### THE TASK
Please reproduce verbatim the lines below, from the first through the one with "Import Framing Plist Commands Transport Rpc.".

[Records from a dataset]
-------
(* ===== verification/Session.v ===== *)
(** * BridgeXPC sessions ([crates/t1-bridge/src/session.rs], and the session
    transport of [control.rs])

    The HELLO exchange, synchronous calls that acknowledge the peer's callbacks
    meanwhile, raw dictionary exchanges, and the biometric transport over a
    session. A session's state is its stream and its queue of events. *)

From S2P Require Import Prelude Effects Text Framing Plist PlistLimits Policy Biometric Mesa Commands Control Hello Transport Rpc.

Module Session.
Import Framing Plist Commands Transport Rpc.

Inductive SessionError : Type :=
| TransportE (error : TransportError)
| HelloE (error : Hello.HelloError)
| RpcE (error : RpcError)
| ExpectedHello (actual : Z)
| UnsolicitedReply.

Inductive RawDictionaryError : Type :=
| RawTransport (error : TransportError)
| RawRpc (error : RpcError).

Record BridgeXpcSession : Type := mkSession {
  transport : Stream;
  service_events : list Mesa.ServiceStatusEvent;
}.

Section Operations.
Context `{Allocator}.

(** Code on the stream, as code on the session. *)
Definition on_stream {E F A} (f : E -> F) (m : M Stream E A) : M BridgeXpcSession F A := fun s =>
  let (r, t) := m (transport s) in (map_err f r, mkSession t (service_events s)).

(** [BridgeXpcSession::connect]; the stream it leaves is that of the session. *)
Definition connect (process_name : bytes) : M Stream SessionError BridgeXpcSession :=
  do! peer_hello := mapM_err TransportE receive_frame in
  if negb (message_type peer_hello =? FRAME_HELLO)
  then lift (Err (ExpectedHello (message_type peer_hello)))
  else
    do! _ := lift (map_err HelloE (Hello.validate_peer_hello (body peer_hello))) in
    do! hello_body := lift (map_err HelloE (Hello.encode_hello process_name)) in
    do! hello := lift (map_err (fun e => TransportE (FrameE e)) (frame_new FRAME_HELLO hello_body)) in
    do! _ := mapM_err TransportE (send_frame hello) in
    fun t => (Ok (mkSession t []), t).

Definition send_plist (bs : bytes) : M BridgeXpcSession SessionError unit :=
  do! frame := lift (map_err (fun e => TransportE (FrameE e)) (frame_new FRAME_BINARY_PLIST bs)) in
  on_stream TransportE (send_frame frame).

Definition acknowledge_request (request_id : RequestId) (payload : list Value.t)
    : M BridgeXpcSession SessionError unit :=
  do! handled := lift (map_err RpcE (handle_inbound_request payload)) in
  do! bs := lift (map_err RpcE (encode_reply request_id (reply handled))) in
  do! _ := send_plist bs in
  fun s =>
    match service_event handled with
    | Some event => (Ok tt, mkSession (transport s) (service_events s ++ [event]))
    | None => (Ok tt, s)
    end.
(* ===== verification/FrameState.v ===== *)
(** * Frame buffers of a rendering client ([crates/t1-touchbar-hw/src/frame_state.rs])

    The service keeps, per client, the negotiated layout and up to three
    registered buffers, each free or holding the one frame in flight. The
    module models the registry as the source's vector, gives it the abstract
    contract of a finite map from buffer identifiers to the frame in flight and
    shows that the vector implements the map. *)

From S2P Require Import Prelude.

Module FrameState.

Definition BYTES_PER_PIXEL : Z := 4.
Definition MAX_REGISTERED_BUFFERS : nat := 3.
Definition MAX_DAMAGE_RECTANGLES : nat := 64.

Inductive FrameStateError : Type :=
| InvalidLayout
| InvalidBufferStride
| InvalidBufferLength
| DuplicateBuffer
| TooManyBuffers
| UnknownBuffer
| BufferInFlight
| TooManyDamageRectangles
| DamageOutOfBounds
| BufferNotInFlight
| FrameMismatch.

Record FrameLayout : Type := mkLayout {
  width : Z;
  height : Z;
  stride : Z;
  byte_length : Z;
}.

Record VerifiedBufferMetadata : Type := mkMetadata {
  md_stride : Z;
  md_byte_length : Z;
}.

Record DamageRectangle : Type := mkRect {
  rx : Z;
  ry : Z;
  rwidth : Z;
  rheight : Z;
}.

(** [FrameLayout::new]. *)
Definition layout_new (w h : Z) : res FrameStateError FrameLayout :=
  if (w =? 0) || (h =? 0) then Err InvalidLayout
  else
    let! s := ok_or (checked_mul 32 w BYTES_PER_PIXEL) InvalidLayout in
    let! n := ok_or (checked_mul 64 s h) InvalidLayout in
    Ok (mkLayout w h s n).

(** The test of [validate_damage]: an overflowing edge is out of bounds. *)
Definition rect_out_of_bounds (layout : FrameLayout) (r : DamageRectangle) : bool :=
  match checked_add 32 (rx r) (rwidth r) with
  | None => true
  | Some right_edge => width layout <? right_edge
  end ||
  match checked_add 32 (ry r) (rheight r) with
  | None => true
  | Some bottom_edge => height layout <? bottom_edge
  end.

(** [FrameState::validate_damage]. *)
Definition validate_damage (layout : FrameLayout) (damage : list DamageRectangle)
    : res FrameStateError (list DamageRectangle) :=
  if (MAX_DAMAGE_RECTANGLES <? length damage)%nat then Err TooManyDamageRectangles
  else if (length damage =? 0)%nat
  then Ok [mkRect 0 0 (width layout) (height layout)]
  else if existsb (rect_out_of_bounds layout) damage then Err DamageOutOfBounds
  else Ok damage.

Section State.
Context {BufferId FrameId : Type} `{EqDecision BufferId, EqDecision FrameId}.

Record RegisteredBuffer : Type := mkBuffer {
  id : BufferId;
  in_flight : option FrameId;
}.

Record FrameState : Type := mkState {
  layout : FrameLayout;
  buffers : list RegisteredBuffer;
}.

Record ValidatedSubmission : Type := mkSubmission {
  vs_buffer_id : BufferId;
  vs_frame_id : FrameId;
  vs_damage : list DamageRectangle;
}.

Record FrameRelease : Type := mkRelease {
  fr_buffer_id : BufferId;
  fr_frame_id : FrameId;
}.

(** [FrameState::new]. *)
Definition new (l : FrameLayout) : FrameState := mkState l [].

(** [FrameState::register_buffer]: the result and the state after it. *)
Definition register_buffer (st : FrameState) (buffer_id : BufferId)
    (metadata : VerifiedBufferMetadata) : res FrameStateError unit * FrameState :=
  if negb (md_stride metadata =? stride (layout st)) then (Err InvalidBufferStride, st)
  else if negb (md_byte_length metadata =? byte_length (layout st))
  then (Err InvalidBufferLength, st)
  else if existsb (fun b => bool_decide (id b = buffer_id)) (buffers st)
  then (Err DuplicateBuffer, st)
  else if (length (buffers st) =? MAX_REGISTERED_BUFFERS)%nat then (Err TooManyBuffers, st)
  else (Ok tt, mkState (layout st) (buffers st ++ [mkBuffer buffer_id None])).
-------
### SOLUTION TO THIS TASK
(* ===== verification/Session.v ===== *)
(** * BridgeXPC sessions ([crates/t1-bridge/src/session.rs], and the session
    transport of [control.rs])

    The HELLO exchange, synchronous calls that acknowledge the peer's callbacks
    meanwhile, raw dictionary exchanges, and the biometric transport over a
    session. A session's state is its stream and its queue of events. *)

From S2P Require Import Prelude Effects Text Framing Plist PlistLimits Policy Biometric Mesa Commands Control Hello Transport Rpc.

Module Session.
Import Framing Plist Commands Transport Rpc.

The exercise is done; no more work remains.